[Case Study] How an Automotive Tier 1 Supplier Used Atlas to Improve Computer Vision Accuracy by up to 48% mAP within Days

Atlas was used to automatically maximize computer vision accuracy for a front-facing vision system from a leading automotive Tier 1.

July 7, 2021

The Atlas Camera Optimization Suite is the industry’s first set of cloud-based machine learning tools and workflows that automatically optimizes camera architectures for computer vision and image quality. In this case study, Atlas was used to automatically maximize computer vision accuracy for a front-facing vision system from a leading automotive Tier 1. Atlas optimized the image processing functions of the system’s Renesas V3H ISP paired with the Sony IMX490 HDR image sensor to determine an optimal ISP configuration for two trained object detection models.

The Atlas-optimized ISP configuration improved the accuracy of the customer’s YOLOv4 model by up to 28% Mean Average Precision (mAP) points compared to the original image quality tuning. Optimizing the ISP for another more robust embedded vision model improved the detection accuracy by up to 48% mAP points.

The automated workflow optimized the system in a few days.

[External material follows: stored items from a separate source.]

Definition envelope_decode (decode_limits : MemoryPackDecodeLimits) (bytes : list Z)
    (now : SystemTime) : CatgaResult Envelope :=
  let? wire := map_err map_memorypack_error
                 (deserialize_bounded envelope_wire_codec bytes decode_limits) in
  Envelope_try_from wire now.

(** ** Remote failures *)

Record CatgaErrorWire := mkErrorWire {
  ew_code : Z;
  ew_message : string;
  ew_details : option string;
  ew_retryable : bool
}.

Definition error_wire_codec : Codec CatgaErrorWire :=
  object_codec 4
    (pair_codec (int_codec u8) (pair_codec string_codec (pair_codec opt_string_codec bool_codec)))
    (fun w => (ew_code w, (ew_message w, (ew_details w, ew_retryable w))))
    (fun f => mkErrorWire (fst f) (fst (snd f)) (fst (snd (snd f))) (snd (snd (snd f)))) 56.

Definition CatgaErrorWire_from (e : CatgaError) : CatgaErrorWire :=
  mkErrorWire (encode_error_code (code e)) (message e) (details e) (is_retryable e).

Definition CatgaError_try_from (wire : CatgaErrorWire) : MPResult CatgaError :=
  let? code := ok_or (decode_error_code (ew_code wire))
    (DeserializationError ("invalid Catga error code: " +:+ pretty (ew_code wire))) in
  if negb (Bool.eqb (ew_retryable wire) (code_is_retryable code))
  then Err (DeserializationError "error retryability does not match its error code")
  else
    let error := CatgaError_new code (ew_message wire) in
    Ok (match ew_details wire with
        | Some d => with_details error d
        | None => error
        end).

Definition rpc_response_codec {T} (c : Codec T) (sz : Z) : Codec (MemoryPackRpcResponse T) :=
  mkCodec
    (fun self =>
       match self with
       | Success value => write_u8 0 ;;; serialize c value
       | Failure error =>
           write_u8 1 ;;; serialize error_wire_codec (CatgaErrorWire_from error)
       end)
    (let! tag := read_u8 in
     if tag =? 0 then let! v := deserialize c in st_ret (Success v)
     else if tag =? 1 then
       let! wire := deserialize error_wire_codec in
       let! error := st_lift (CatgaError_try_from wire) in st_ret (Failure error)
     else st_throw (DeserializationError
       ("invalid MemoryPack RPC response tag: " +:+ pretty tag)))
    sz.

(** ** Laws of the wire records *)

#[export] Instance qos_laws : CodecLaws qos_codec.
Proof. apply enum_laws. intros []; simpl; split; (done || lia). Defined.
#[export] Instance mode_laws : CodecLaws mode_codec.
Proof. apply enum_laws. intros []; simpl; split; (done || lia). Defined.
#[export] Instance priority_laws : CodecLaws priority_codec.
Proof. apply enum_laws. intros []; simpl; split; (done || lia). Defined.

This compares to several months of expert ISP tuning effort typically seen when using today’s manual tuning workflows that are not effective for computer vision, enabling significant resource scaling and cost savings.

Key Takeaways

  • Computer vision accuracy can be improved by optimizing – rather than tuning – camera ISPs for either AI or classical computer vision models.
  • Any lens, sensor, and ISP combination can be supported to optimize visual image quality or maximize computer vision results.
  • Atlas optimization is highly scalable and can be done in days vs. today’s costly and months-long manually intensive ISP tuning process.

Computer Vision Accuracy Results - mAP (IoU >0.5)

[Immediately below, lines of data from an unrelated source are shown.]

(** C36: Decoding is safe on arbitrary bytes: whatever a peer sends, the reader of an envelope
    stays inside the frame, reserves no more than the allocation budget, and has left every
    object it entered, whether decoding succeeds or fails; a frame over the frame limit is
    refused unread.  An envelope that does decode took the whole frame; its message type,
    payload, reply address and headers together have at most as many bytes as were reserved,
    so at most the budget; and it has at most 64 headers of at most 8 KiB, with unique keys of
    which none is blank.  The limits are those a limits object can hold. *)
Theorem envelope_decode_safe l data now :
  Forall (fun b => is_byte b = true) data -> 0 <= max_allocation_bytes l -> 0 <= max_nesting_depth l ->
  let r' := snd (deserialize envelope_wire_codec (mkReader data 0 (Some l) 0 0)) in
  frame r' = data /\ (pos r' <= length data)%nat
  /\ 0 <= allocated_bytes r' <= max_allocation_bytes l /\ nesting_depth r' = 0
  /\ (max_frame_bytes l < Z.of_nat (length data) -> err_code (envelope_decode l data now) = Some Validation)
  /\ forall e, envelope_decode l data now = Ok e ->
       pos r' = length data /\ envelope_size e <= allocated_bytes r' /\ valid_headers (envelope_headers e).
Proof.
  intros Hb Ha Hd. set (r := mkReader data 0 (Some l) 0 0). cbv zeta.
  destruct (deserialize_safe (c := envelope_wire_codec) r) as [[Hp (l' & Hl' & Ha' & _)] Hf Hlm Hdp _].
  { split; simpl; [lia |]. exists l. simpl. split; [done | lia]. }
  rewrite Hlm in Hl'. injection Hl' as <-. rewrite Hf in Hp |- *. rewrite Hdp. cbn [r frame nesting_depth] in *.
  split_and!; try (done || lia).
  - intros Hlong. unfold envelope_decode, deserialize_bounded, new_bounded. by rewrite (proj2 (Z.ltb_lt _ _) Hlong).
  - intros e He. unfold envelope_decode, deserialize_bounded, new_bounded in He.
    destruct (max_frame_bytes l <? Z.of_nat (length data)); [done |]. cbn [rbind] in He. fold r in He.
    destruct (deserialize envelope_wire_codec r) as [[wire|err] r'] eqn:E; [| done]. simpl in *.
    destruct (Nat.eqb_spec (pos r') (length data)) as [Hpos|]; [| done]. simpl in He.
    destruct (spends_envelope r wire r') as [_ Hs]; [by split; [exists l |] | done |]. simpl in Hs.
    apply sent_size in He as [-> Hv]. split_and!; [done | lia | done].
Qed.
(** ** Envelopes that fit

    What the codec reserves for an envelope, and how long its frame can be *)
Definition envelope_reserved (e : Envelope) : Z :=
  envelope_size e + 48 * Z.of_nat (length (envelope_headers e)).

Definition envelope_frame_bound (e : Envelope) : Z :=
  envelope_size e + 17 * Z.of_nat (length (envelope_headers e)) + 88.

Definition envelope_texts (e : Envelope) : list string :=
  message_type e :: option_list (reply_to e)
  ++ (hkey <$> envelope_headers e) ++ (hvalue <$> envelope_headers e).

(** The envelope is within the limits, and these are machine words. *)
Record fits_limits (l : MemoryPackDecodeLimits) (e : Envelope) : Prop := {
  fl_frame : envelope_frame_bound e <= max_frame_bytes l <= int_max usize;
  fl_reserved : envelope_reserved e <= max_allocation_bytes l <= int_max usize;
  fl_texts : Forall (fun s => str_len s <= max_string_bytes l) (envelope_texts e);
  fl_payload : Z.of_nat (length (payload e)) <= max_collection_items l;
  fl_headers : Z.of_nat (length (envelope_headers e)) <= max_collection_items l;
  fl_depth : 2 <= max_nesting_depth l <= int_max usize
}.

Lemma string_bytes_length s : (length (string_bytes s) <= 8 + String.length s)%nat.
Proof.
  unfold string_bytes. destruct s as [|a s]; [rewrite length_le_bytes; lia |].
  rewrite !length_app, !length_le_bytes, length_bytes_of_string. lia.
Qed.

Abbreviation wire_headers e := (map (fun h => mkHeaderWire (hkey h) (hvalue h)) (envelope_headers e)).

Lemma payload_need p : need_items (int_codec u8) p = need0.
Proof. induction p as [|b p IH]; simpl; [done |]. by rewrite IH. Qed.

Lemma headers_need l hs :
  Forall (fun s => str_len s <= l) ((hkey <$> hs) ++ (hvalue <$> hs)) -> 0 <= l ->
  let n := need_items header_wire_codec (map (fun h => mkHeaderWire (hkey h) (hvalue h)) hs) in
  n_alloc n = header_bytes hs /\ 0 <= n_str n <= l /\ n_items n = 0 /\ 0 <= n_depth n <= 1.
Proof.
  intros [Hk Hv]%Forall_app Hl. induction hs as [|h hs IH]; simpl; [lia |].
  apply Forall_cons in Hk as [Hk Hks]. apply Forall_cons in Hv as [Hv Hvs]. specialize (IH Hks Hvs). simpl in IH.
  unfold str_len in *. lia.
Qed.

Lemma headers_length hs :
  Z.of_nat (length (enc_items header_wire_codec (map (fun h => mkHeaderWire (hkey h) (hvalue h)) hs)))
  <= 17 * Z.of_nat (length hs) + header_bytes hs.
Proof.
  induction hs as [|h hs IH]; [done |]. rewrite map_cons.
  change (enc_items header_wire_codec (?x :: ?l)) with (enc header_wire_codec x ++ enc_items header_wire_codec l).
  rewrite length_app. change (header_bytes (h :: hs)) with (str_len (hkey h) + str_len (hvalue h) + header_bytes hs).
  change (enc header_wire_codec (mkHeaderWire (hkey h) (hvalue h)))
    with (le_bytes 1 2 ++ string_bytes (hkey h) ++ string_bytes (hvalue h)).
  rewrite !length_app, length_le_bytes. cbn [length]. unfold str_len.
  pose proof (string_bytes_length (hkey h)). pose proof (string_bytes_length (hvalue h)). lia.
Qed.

Lemma opt_u64_length o : (length (enc opt_u64_codec o) = 12)%nat.
Proof. by destruct o. Qed.

Lemma bytes_length p : length (enc_items (int_codec u8) p) = length p.
Proof.
  induction p as [|b p IH]; [done |].
  change (enc_items (int_codec u8) (b :: p)) with (le_bytes 1 b ++ enc_items (int_codec u8) p).
  rewrite length_app, length_le_bytes, IH. done.
Qed.

Lemma frame_length e :
  Z.of_nat (length (enc envelope_wire_codec (EnvelopeWire_from e))) <= envelope_frame_bound e.
Proof.
  pose proof (headers_length (envelope_headers e)) as Hh. pose proof (string_bytes_length (message_type e)) as Hm.
  assert (Z.of_nat (length (enc opt_string_codec (reply_to e))) <= 12 + from_option str_len 0 (reply_to e)) as Hr.
  { destruct (reply_to e) as [s|]; [| done].
    change (enc opt_string_codec (Some s)) with (le_bytes 4 1 ++ string_bytes s). rewrite length_app, length_le_bytes.
    pose proof (string_bytes_length s). simpl. unfold str_len. lia. }
  set (md := metadata e).
  change (enc envelope_wire_codec (EnvelopeWire_from e)) with
    (le_bytes 1 13 ++ le_bytes 8 (env_id e) ++ string_bytes (message_type e)
     ++ (le_bytes 4 (Z.of_nat (length (payload e))) ++ enc_items (int_codec u8) (payload e))
     ++ le_bytes 8 (message_id md) ++ enc opt_u64_codec (correlation_id md)
     ++ le_bytes 1 (qos_as_u8 (quality_of_service md)) ++ le_bytes 1 (mode_as_u8 (delivery_mode md))
     ++ le_bytes 1 (priority_as_u8 (priority md)) ++ enc opt_u64_codec (not_before_unix_ms md)
     ++ le_bytes 4 (schema_version e) ++ enc opt_string_codec (reply_to e)
     ++ (le_bytes 4 (Z.of_nat (length (wire_headers e))) ++ enc_items header_wire_codec (wire_headers e))
     ++ enc opt_u64_codec (sent_at_unix_ms e)).
  rewrite !length_app, !length_le_bytes, !opt_u64_length, bytes_length.
  unfold envelope_frame_bound, envelope_size, str_len in *. lia.
Qed.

Computer Vision Accuracy Results - mAP (IoU >0.5)

Background

1. Today’s Camera ISP Tuning Process

Cameras are designed and must be tuned every time a new lens or sensor is integrated with the ISP to provide subjectively pleasing image quality (IQ) for viewing, with growing use for computer vision in many safety-critical applications.

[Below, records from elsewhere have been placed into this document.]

(* ===== verification/Reliability.v ===== *)
(** * Reliability contracts ([reliability.rs], [memory/dead_letter.rs])

    Validation of leases, retention and cleanup budgets shared by the stores,
    inbox claims, and dead letters with their bounded diagnostics. *)

From S2P Require Import Prelude Utf8 Errors Time Messages.

(** ** Budgets *)

Definition DEFAULT_INBOX_CLAIM_LEASE : Duration := from_secs (5 * 60).
Definition DEFAULT_IDEMPOTENCY_RETENTION : Duration := from_secs (24 * 60 * 60).
Definition MAX_RETENTION_CLEANUP_LIMIT : nat := 1024.
Definition MAX_DEAD_LETTER_DESCRIPTION_BYTES : nat := 1024.
Definition MAX_DEAD_LETTER_STAGE_BYTES : nat := 64.

Definition validate_completed_retention (retention : Duration) : CatgaResult unit :=
  if retention =? 0
  then fail Validation "completed record retention must be greater than zero"
  else Ok tt.

Definition validate_retention_cleanup_limit (limit : nat) : CatgaResult unit :=
  if (MAX_RETENTION_CLEANUP_LIMIT <? limit)%nat
  then fail Validation "retention cleanup limit exceeds the configured memory budget"
  else Ok tt.

Definition validate_inbox_claim_lease (lease : Duration) : CatgaResult unit :=
  if lease =? 0 then fail Validation "inbox claim lease must be greater than zero" else Ok tt.

(** [SystemTime::now().duration_since(UNIX_EPOCH)] as [u64] milliseconds, with the
    two failures of the reliability helpers. *)
Definition clock_unix_ms (now : SystemTime) : CatgaResult Z :=
  match duration_since_epoch now with
  | Err _ => fail Internal "system clock precedes the Unix epoch"
  | Ok elapsed =>
    match checked u64 (as_millis elapsed) with
    | None => fail Internal "system clock exceeds the supported millisecond range"
    | Some ms => Ok ms
    end
  end.

Definition inbox_claim_expires_at (lease : Duration) (clock : SystemTime) : CatgaResult Z :=
  let? _ := validate_inbox_claim_lease lease in
  let? now := clock_unix_ms clock in
  let? lease := ok_or (checked u64 (as_millis lease)) (CatgaError_new Validation
    "inbox claim lease exceeds the supported millisecond range") in
  ok_or (checked u64 (now + lease)) (CatgaError_new Validation
    "inbox claim deadline exceeds the supported millisecond range").

(** ** Inbox claims *)

Record InboxClaim := mkInboxClaim { claim_message_id : Z; claim_generation : Z }.

Definition InboxClaim_new (message_id generation : Z) : option InboxClaim :=
  if generation =? 0 then None else Some (mkInboxClaim message_id generation).

(** ** Dead letters *)

Record DeadLetterDiagnostics := mkDiagnostics {
  failed_at_unix_ms : Z;
  error_code : ErrorCode;
  stage : string
}.

Record DeadLetter := mkDeadLetter {
  dl_envelope : Envelope;
  reason : string;
  attempts : Z;
  diagnostics : DeadLetterDiagnostics
}.

(** [u8::is_ascii_alphanumeric] or one of [. _ -] *)
Definition stage_byte (b : Z) : bool :=
  ((48 <=? b) && (b <=? 57)) || ((65 <=? b) && (b <=? 90)) || ((97 <=? b) && (b <=? 122))
  || (b =? 46) || (b =? 95) || (b =? 45).

Definition diagnostics_try_at (failed_at : Z) (c : ErrorCode) (stage : string)
    : CatgaResult DeadLetterDiagnostics :=
  let bs := bytes_of_string stage in
  if (length bs =? 0)%nat || (MAX_DEAD_LETTER_STAGE_BYTES <? length bs)%nat
     || negb (forallb stage_byte bs)
  then fail Validation "dead-letter stage must be a bounded ASCII identifier"
  else Ok (mkDiagnostics failed_at c stage).

Definition diagnostics_new (c : ErrorCode) (stage : string) (now : SystemTime)
    : CatgaResult DeadLetterDiagnostics :=
  let? failed_at := clock_unix_ms now in
  diagnostics_try_at failed_at c stage.

(** The truncation loop shared by dead letters and outbox failures: back up from
    [max] to a character boundary. *)
Definition truncate_to (max : nat) (reason : string) : string :=
  let bs := bytes_of_string reason in
  if (length bs <=? max)%nat then reason
  else string_of_bytes (take (floor_char_boundary bs max) bs).

Definition truncate_description : string -> string := truncate_to MAX_DEAD_LETTER_DESCRIPTION_BYTES.

Definition DeadLetter_new (e : Envelope) (reason : string) (attempts : Z) : DeadLetter :=
  mkDeadLetter e (truncate_description reason) attempts (mkDiagnostics 0 Internal "legacy").

Definition try_with_diagnostics (e : Envelope) (reason : string) (attempts : Z)
    (d : DeadLetterDiagnostics) : CatgaResult DeadLetter :=
  if (MAX_DEAD_LETTER_DESCRIPTION_BYTES <? String.length reason)%nat
  then fail Validation "dead-letter error description exceeds the configured memory budget"
  else Ok (mkDeadLetter e reason attempts d).

Definition from_failure (e : Envelope) (error : CatgaError) (attempts : Z) (stage : string)
    (now : SystemTime) : CatgaResult DeadLetter :=
  let? d := diagnostics_new (code error) stage now in
  Ok (mkDeadLetter e (truncate_description (message error)) attempts d).

(** ** Lemmas *)

Lemma truncate_to_ok max s :
  utf8_valid (bytes_of_string s) = true -> truncation_of max s (truncate_to max s).
Proof.
  intros Hv. unfold truncate_to. rewrite length_bytes_of_string.
  destruct (Nat.leb_spec (String.length s) max); [by apply truncation_of_refl |].
  apply truncation_of_floor; [done | lia].
Qed.

Lemma clock_unix_ms_ok now ms :
  clock_unix_ms now = Ok ms -> 0 <= now /\ ms = as_millis now /\ 0 <= ms <= int_max u64.
Proof.
  unfold clock_unix_ms, duration_since_epoch. destruct (Z.leb_spec 0 now); [|done].
  destruct (checked u64 (as_millis now)) eqn:E; [|done]. intros. simplify_eq.
  apply checked_Some in E as [-> ?]. int_bounds. lia.
Qed.

Lemma clock_unix_ms_err now e : clock_unix_ms now = Err e -> code e = Internal.
Proof.
  unfold clock_unix_ms, fail. destruct (duration_since_epoch now); [destruct (checked u64 _) |];
    intros; simplify_eq; done.
Qed.

Lemma inbox_claim_expires_at_ok lease clock e :
  inbox_claim_expires_at lease clock = Ok e ->
  lease <> 0 /\ e = as_millis clock + as_millis lease /\ 0 <= e <= int_max u64.
Proof.
  unfold inbox_claim_expires_at, validate_inbox_claim_lease.
  destruct (Z.eqb_spec lease 0); [done |]. cbn [rbind]. intros Hx. inv_ok Hx.
  apply clock_unix_ms_ok in Hr as (_ & -> & _). inv_ok Hk.
  destruct (checked u64 (as_millis lease)) eqn:E; simplify_eq/=.
  apply checked_Some in E as [-> _].
  destruct (checked u64 (as_millis clock + as_millis lease)) eqn:E2; simplify_eq/=.
  apply checked_Some in E2 as [-> ?]. int_bounds. lia.
Qed.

The camera’s ISP has hundreds of parameters that control each pipeline block (Figure 1).

Figure 1. Typical automotive Image Signal Processor (ISP)

Figure 2. Today’s ISP tuning process

Figure 2. Today’s ISP tuning process

Image quality tuning is a highly iterative and complex manual process requiring a team of imaging experts over many weeks or months to determine the best parameter settings for each ISP block within the program schedule (Figure 2).

2. Tuning Challenges for Computer Vision

For human viewing, this can still achieve visually good IQ results but requires scarce expert resources with specific ISP domain knowledge. Outsourcing can address some gaps, but those teams are also resource-limited. As visual IQ is ultimately subjective, it is difficult to know when you are complete, and tuning must be done every time a camera component is changed. Costs may exceed $50,000 per camera program and run many months. This approach is not scalable or predictable.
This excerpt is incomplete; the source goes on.